Payal Rajput (born 5 December 1992) is an Indian actress who primarily works in Telugu and Punjabi films. She made her film debut with the Punjabi film Channa Mereya (2017), for which she received Filmfare Awards Punjabi for Best Debut Actress. Rajput then made her Hindi film debut with Veerey Ki Wedding (2018).

Rajput started her acting career with the Hindi television series Sapnon Se Bhare Naina (2010). She then appeared in shows including Aakhir Bahu Bhi Toh Beti Hee Hai and Maha Kumbh: Ek Rahasaya, Ek Kahani. She made her Telugu film debut with RX 100 (2018), for which she received SIIMA Award for Best Female Debut (Telugu).

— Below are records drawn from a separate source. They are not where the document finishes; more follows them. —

(** The round constants (FIPS 180-4, 4.2.2): the first thirty-two bits of the
    fractional parts of the cube roots of the first sixty-four primes. *)
Definition is_prime (n : Z) : bool :=
  forallb (fun d => negb (n mod Z.of_nat d =? 0)) (seq 2 (Z.to_nat n - 2)).

Definition primes64 : list Z := filter is_prime (map Z.of_nat (seq 2 310)).

(** The integer cube root of [n], found bit by bit from bit [bits - 1] down. *)
Fixpoint cube_root (bits : nat) (n r : Z) : Z :=
  match bits with
  | O => r
  | S k =>
      let c := r + 2 ^ Z.of_nat k in
      cube_root k n (if c * c * c <=? n then c else r)
  end.

Definition K : list Z :=
  Eval vm_compute in map (fun p => w32 (cube_root 36 (p * 2 ^ 96) 0)) primes64.

(** The eight working words of the hash state. *)
Record state : Type := mkState {
  ha : Z; hb : Z; hc : Z; hd : Z; he : Z; hf : Z; hg : Z; hh : Z
}.

Definition H0 : state :=
  mkState 0x6a09e667 0xbb67ae85 0x3c6ef372 0xa54ff53a
          0x510e527f 0x9b05688c 0x1f83d9ab 0x5be0cd19.

(** Big-endian bytes of an [n]-byte integer. *)
Fixpoint be_bytes (n : nat) (x : Z) : list Z :=
  match n with
  | O => []
  | S k => (Z.shiftr x (8 * Z.of_nat k)) mod 256 :: be_bytes k x
  end.

Fixpoint be_word (bs : list Z) (acc : Z) : Z :=
  match bs with
  | [] => acc
  | b :: rest => be_word rest (acc * 256 + b)
  end.

(** Padding: a 1 bit, zeros up to 56 mod 64, the bit length on 8 bytes. *)
Definition pad (msg : list Z) : list Z :=
  let len := Z.of_nat (List.length msg) in
  let zeros := Z.to_nat ((55 - len) mod 64) in
  msg ++ [128] ++ repeat 0 zeros ++ be_bytes 8 (8 * len).

Fixpoint words_of (n : nat) (bs : list Z) : list Z :=
  match n with
  | O => []
  | S k => be_word (firstn 4 bs) 0 :: words_of k (skipn 4 bs)
  end.

(** The message schedule, extended from 16 to 64 words. *)
Fixpoint extend (n : nat) (w : list Z) : list Z :=
  match n with
  | O => w
  | S k =>
      let t := List.length w in
      let g (i : nat) := nth (t - i) w 0 in
      extend k (w ++ [w32 (sigma1 (g 2%nat) + g 7%nat + sigma0 (g 15%nat) + g 16%nat)])
  end.

Definition schedule (block : list Z) : list Z := extend 48 (words_of 16 block).

Definition round (s : state) (kw : Z * Z) : state :=
  let '(k, w) := kw in
  let t1 := w32 (hh s + Sigma1 (he s) + Ch (he s) (hf s) (hg s) + k + w) in
  let t2 := w32 (Sigma0 (ha s) + Maj (ha s) (hb s) (hc s)) in
  mkState (add32 t1 t2) (ha s) (hb s) (hc s) (add32 (hd s) t1) (he s) (hf s) (hg s).

Definition compress (s : state) (block : list Z) : state :=
  let r := fold_left round (combine K (schedule block)) s in
  mkState (add32 (ha s) (ha r)) (add32 (hb s) (hb r)) (add32 (hc s) (hc r))
          (add32 (hd s) (hd r)) (add32 (he s) (he r)) (add32 (hf s) (hf r))
          (add32 (hg s) (hg r)) (add32 (hh s) (hh r)).

Fixpoint blocks (n : nat) (s : state) (bs : list Z) : state :=
  match n with
  | O => s
  | S k =>
      match bs with
      | [] => s
      | _ => blocks k (compress s (firstn 64 bs)) (skipn 64 bs)
      end
  end.

Definition digest (msg : list Z) : state :=
  let p := pad msg in blocks (List.length p) H0 p.

Definition hex_digit (n : Z) : ascii :=
  match n with
  | 0 => "0" | 1 => "1" | 2 => "2" | 3 => "3" | 4 => "4" | 5 => "5"
  | 6 => "6" | 7 => "7" | 8 => "8" | 9 => "9" | 10 => "a" | 11 => "b"
  | 12 => "c" | 13 => "d" | 14 => "e" | _ => "f"
  end%char.

Definition nibble (w i : Z) : ascii := hex_digit ((Z.shiftr w (4 * i)) mod 16).

Definition hex8 (w : Z) (tail : string) : string :=
  String (nibble w 7) (String (nibble w 6) (String (nibble w 5) (String (nibble w 4)
  (String (nibble w 3) (String (nibble w 2) (String (nibble w 1) (String (nibble w 0)
   tail))))))).

Definition hex_of_state (s : state) : string :=
  hex8 (ha s) (hex8 (hb s) (hex8 (hc s) (hex8 (hd s)
  (hex8 (he s) (hex8 (hf s) (hex8 (hg s) (hex8 (hh s) EmptyString))))))).

Definition bytes_of_string (s : string) : list Z :=
  map (fun c => Z.of_N (N_of_ascii c)) (list_ascii_of_string s).

(** [hashlib.sha256(s.encode("utf-8")).hexdigest()] *)
Definition hexdigest (s : string) : string := hex_of_state (digest (bytes_of_string s)).
(** ** Context rules (lookup type 5) *)

(** X3: a decoded rule of lookup type 5, formats 1 and 2, was read from
    a glyph count of at least 1 and a substitution count; its input (or
    class) list holds exactly [glyphCount - 1] words, those that follow
    the two counts, its lookup records are the [substCount] pairs of
    words after them, and the cursor ends after the last record.  A
    rule whose glyph count is 0 is therefore never decoded. *)
Theorem context_rule_layout :
  (forall (this this' : Parser) (rule : ContextRule),
      parseContextRule this = Return (rule, this') ->
      exists glyphCount substCount : Z,
        getUint16 (data this) (position this) = Some glyphCount /\
        getUint16 (data this) (position this + 2) = Some substCount /\
        1 <= glyphCount /\
        Z.of_nat (List.length (rule_input rule)) = glyphCount - 1 /\
        wordList this (position this + 4) (rule_input rule) /\
        Z.of_nat (List.length (rule_lookupRecords rule)) = substCount /\
        recordList this (position this + 4 + 2 * (glyphCount - 1))
          (rule_lookupRecords rule) /\
        this' = advance (4 + 2 * (glyphCount - 1) + 4 * substCount) this) /\
  (forall (this this' : Parser) (rule : ContextClassRule),
      parseContextClassRule this = Return (rule, this') ->
      exists glyphCount substCount : Z,
        getUint16 (data this) (position this) = Some glyphCount /\
        getUint16 (data this) (position this + 2) = Some substCount /\
        1 <= glyphCount /\
        Z.of_nat (List.length (rule_classes rule)) = glyphCount - 1 /\
        wordList this (position this + 4) (rule_classes rule) /\
        Z.of_nat (List.length (classRule_lookupRecords rule)) = substCount /\
        recordList this (position this + 4 + 2 * (glyphCount - 1))
          (classRule_lookupRecords rule) /\
        this' = advance (4 + 2 * (glyphCount - 1) + 4 * substCount) this).
Proof.
  split; intros this this' rule H;
    [unfold parseContextRule in H|unfold parseContextClassRule in H];
    apply bind_Return in H as (gc & p1 & Hgc & H);
    apply (word_step this _ _ 0 _ (advance_0 this)) in Hgc as [-> Hgc];
    apply bind_Return in H as (sc & p2 & Hsc & H);
    apply (word_step this _ _ 2 _ eq_refl) in Hsc as [-> Hsc];
    apply bind_Return in H as (l & p3 & Hl & H);
    apply (wordList_given_step this _ _ 4 _ _ eq_refl) in Hl as (H0 & Hlen & Hw & ->);
    apply bind_Return in H as (rs & p4 & Hrs & H);
    apply (recordList_given_step this _ _ _ _ _ eq_refl) in Hrs as (_ & Hrlen & Hr & ->);
    ret_inv H; cbn [rule_input rule_lookupRecords rule_classes classRule_lookupRecords];
    exists gc, sc; layout_done.
Qed.

Lemma context_rule_layout_witness :
  parseContextRule (newParser rule_glyphs3 0)
  = Return (mkContextRule [7; 8] [mkLookupRecord 1 4],
            advance 12 (newParser rule_glyphs3 0)) /\
  exists glyphCount substCount : Z,
    getUint16 rule_glyphs3 0 = Some glyphCount /\
    getUint16 rule_glyphs3 2 = Some substCount /\
    1 <= glyphCount /\
    Z.of_nat (List.length [7; 8]) = glyphCount - 1.
Proof.
  split; [reflexivity|].
  destruct (proj1 context_rule_layout (newParser rule_glyphs3 0) _ _ eq_refl)
    as (gc & sc & Hgc & Hsc & H1 & Hlen & _).
  exists gc, sc. auto.
Defined.

(** ** Chain rules (lookup type 6) *)

Lemma parseShort_Return (p p' : Parser) (v : Z) :
  parseShort p = Return (v, p') ->
  getInt16 (data p) (position p) = Some v /\ p' = advance 2 p.
Proof.
  unfold parseShort. destruct (getInt16 (data p) (position p)); [|discriminate].
  now intros [= -> ->].
Qed.

Lemma short_step (this p p' : Parser) (skip v : Z) :
  p = advance skip this ->
  parseShort p = Return (v, p') ->
  p' = advance (skip + 2) this /\
  getInt16 (data this) (position this + skip) = Some v.
Proof.
  intros -> H. apply parseShort_Return in H as [H ->].
  autorewrite with parser_state in *. auto.
Qed.

Lemma getInt16_positive (d : DataView) (pos v : Z) :
  getInt16 d pos = Some v -> 0 <= v ->
  getUint16 d pos = Some v /\ v <= 32767.
Proof.
  unfold getInt16. destruct (getUint16 d pos) as [u|] eqn:E; [|discriminate].
  pose proof (getUint16_range _ _ _ E) as Hr.
  destruct (u <? 32768) eqn:Eu; intros Hv H0.
  - apply Z.ltb_lt in Eu. assert (u = v) by congruence. subst u. split; [reflexivity|lia].
  - assert (u - 65536 = v) by congruence. lia.
Qed.

(** X4: a decoded chain rule of lookup type 6 lies in the buffer as a
    counted backtrack list, an input count, the input glyphs, a counted
    lookahead list and a counted list of lookup records, one after the
    other.  The input count, read signed, is between 1 and 32767 and the
    input list holds one word less; a rule whose input count is 0, or
    0x8000 and more, is never decoded. *)
Theorem chain_rule_layout :
  forall (this this' : Parser) (rule : ChainRule),
    parseChainRule this = Return (rule, this') ->
    exists b i l r : Z,
      getUint16 (data this) (position this) = Some b /\
      Z.of_nat (List.length (chain_backtrack rule)) = b /\
      wordList this (position this + 2) (chain_backtrack rule) /\
      getUint16 (data this) (position this + 2 + 2 * b) = Some i /\
      1 <= i <= 32767 /\
      Z.of_nat (List.length (chain_input rule)) = i - 1 /\
      wordList this (position this + 4 + 2 * b) (chain_input rule) /\
      getUint16 (data this) (position this + 4 + 2 * b + 2 * (i - 1)) = Some l /\
      Z.of_nat (List.length (chain_lookahead rule)) = l /\
      wordList this (position this + 6 + 2 * b + 2 * (i - 1)) (chain_lookahead rule) /\
      getUint16 (data this) (position this + 6 + 2 * b + 2 * (i - 1) + 2 * l) = Some r /\
      Z.of_nat (List.length (chain_lookupRecords rule)) = r /\
      recordList this (position this + 8 + 2 * b + 2 * (i - 1) + 2 * l)
        (chain_lookupRecords rule) /\
      this' = advance (8 + 2 * b + 2 * (i - 1) + 2 * l + 4 * r) this.
Proof.
  intros this this' rule H. unfold parseChainRule in H.
  apply bind_Return in H as (bt & p1 & Hbt & H).
  apply (wordList_step this _ _ 0 _ (advance_0 this)) in Hbt as (b & Hb & Hblen & Hbw & ->).
  apply bind_Return in H as (i & p2 & Hi & H).
  apply (short_step this _ _ _ _ eq_refl) in Hi as [-> Hi].
  apply bind_Return in H as (inp & p3 & Hinp & H).
  apply (wordList_given_step this _ _ _ _ _ eq_refl) in Hinp as (Hi0 & Hilen & Hiw & ->).
  apply bind_Return in H as (la & p4 & Hla & H).
  apply (wordList_step this _ _ _ _ eq_refl) in Hla as (l & Hl & Hllen & Hlw & ->).
  apply bind_Return in H as (rs & p5 & Hrs & H).
  apply (recordList_step this _ _ _ _ eq_refl) in Hrs as (r & Hr & Hrlen & Hrw & ->).
  ret_inv H.
  cbn [chain_backtrack chain_input chain_lookahead chain_lookupRecords].
  apply getInt16_positive in Hi as [Hiu Himax]; [|lia].
  exists b, i, l, r. layout_done.
Qed.

Lemma chain_rule_layout_witness :
  parseChainRule (newParser chain_rule_bytes 0)
  = Return (mkChainRule [10] [11] [] [mkLookupRecord 0 3],
            advance 16 (newParser chain_rule_bytes 0)) /\
  exists b i l r : Z,
    getUint16 chain_rule_bytes 0 = Some b /\
    getUint16 chain_rule_bytes (0 + 2 + 2 * b) = Some i /\
    1 <= i <= 32767 /\
    getUint16 chain_rule_bytes (0 + 4 + 2 * b + 2 * (i - 1)) = Some l /\
    getUint16 chain_rule_bytes (0 + 6 + 2 * b + 2 * (i - 1) + 2 * l) = Some r.
Proof.
  split; [reflexivity|].
  destruct (chain_rule_layout (newParser chain_rule_bytes 0) _ _ eq_refl)
    as (b & i & l & r & Hb & _ & _ & Hi & Hir & _ & _ & Hl & _ & _ & Hr & _).
  exists b, i, l, r. auto.
Defined.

Her other notable films include, Venky Mama (2019), Shava Ni Girdhari Lal (2021) and Head Bush (2022), her Kannada film debut.

Early life and career
Rajput was born on 5 December 1992 in Delhi, India.

Rajput started her television career in Sapnon Se Bhare Naina as Sonakshi. She played the lead role of Siya in Aakhir Bahu Bhi Toh Beti Hee Hai, in Gustakh Dil as Ishaani and in Mahakumbh: Ek Rahasaya, Ek Kahani as Maya.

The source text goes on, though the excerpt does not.